- **EXERCISE REQUIREMENTS**: In the material below, the lines from the one containing "Inv occ N P W b'" through the one containing "rewrite Eg in" are to be given again exactly, ends included, and no others.

- **AVAILABLE DATA**:
════════════════════

(** The task has a node. *)
Lemma add_idx_spec occ N P W b t :
  Inv occ N P W b ->
  let '(b', i) := add_idx b t in
  Inv occ N P W b' /\ b'.(indexes) !! task_key t = Some i /\ b'.(stack) = b.(stack) /\ b'.(seen) = b.(seen)
  /\ (forall k j, b.(indexes) !! k = Some j -> b'.(indexes) !! k = Some j)
  /\ (forall k, known b' k <-> known b k \/ k = task_key t).
Proof.
  intros Hi. pose proof Hi as [H1 H2 H3 H4 H5 H6 H7]. unfold add_idx. destruct (indexes b !! task_key t) as [i|] eqn:Ei.
  - split_and!; try done. intros k. split; [by left|]. intros [?| ->]; [done|by exists i].
  - destruct (dg_add_node (b_graph b) t) as [g i] eqn:Eg. pose proof (add_node_nodes (b_graph b) t) as [En Ec].
    rewrite Eg in En, Ec. simpl in En, Ec. assert (g = (dg_add_node (b_graph b) t).1) as -> by (by rewrite Eg). subst i.
    assert (forall k j, indexes b !! k = Some j -> <[task_key t:=node_count (b_graph b)]> (indexes b) !! k = Some j) as Hmono.
    { intros k j Hk. rewrite lookup_insert_ne; [done|]. intros <-. congruence. }
    split_and!; simpl; [|by rewrite lookup_insert_eq|done|done|exact Hmono|].
    + constructor; simpl.
      * intros k j. rewrite add_node_keys. rewrite lookup_insert_Some, lookup_snoc_Some, node_keys_length, H1.
        split.
        -- intros [[<- <-]|[Hne Hj]]; [by right|left]. split; [|done]. rewrite <- node_keys_length. by eapply lookup_lt_Some.
        -- intros [[_ Hj]|[-> ->]]; [right|by left]. split; [|done]. intros Ek. rewrite Ek in Ei. apply H1 in Hj. congruence.
      * intros k a Ha. destruct (H2 k a Ha) as (Ek & j & Hj & Hn). split; [done|]. exists j. split; [by apply Hmono|].
        rewrite En. by apply lookup_app_l_Some.
      * intros k k'. by rewrite add_node_runs_after.
      * done.
      * done.
      * intros k k' [[i Hki] [j Hkj]]%H6. split; eexists; by apply Hmono.
      * done.
    + intros k. unfold known. simpl. destruct (decide (k = task_key t)) as [->|Hne].
      * rewrite lookup_insert_eq. split; [by right|]. by eexists.
      * rewrite lookup_insert_ne by done. split; [by left|]. by intros [?|?].
Qed.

════════════════════

- **WRITTEN ANSWER**:
  Inv occ N P W b' /\ b'.(indexes) !! task_key t = Some i /\ b'.(stack) = b.(stack) /\ b'.(seen) = b.(seen)
  /\ (forall k j, b.(indexes) !! k = Some j -> b'.(indexes) !! k = Some j)
  /\ (forall k, known b' k <-> known b k \/ k = task_key t).
Proof.
  intros Hi. pose proof Hi as [H1 H2 H3 H4 H5 H6 H7]. unfold add_idx. destruct (indexes b !! task_key t) as [i|] eqn:Ei.
  - split_and!; try done. intros k. split; [by left|]. intros [?| ->]; [done|by exists i].
  - destruct (dg_add_node (b_graph b) t) as [g i] eqn:Eg. pose proof (add_node_nodes (b_graph b) t) as [En Ec].
    rewrite Eg in En, Ec. simpl in En, Ec. assert (g = (dg_add_node (b_graph b) t).1) as -> by (by rewrite Eg). subst i.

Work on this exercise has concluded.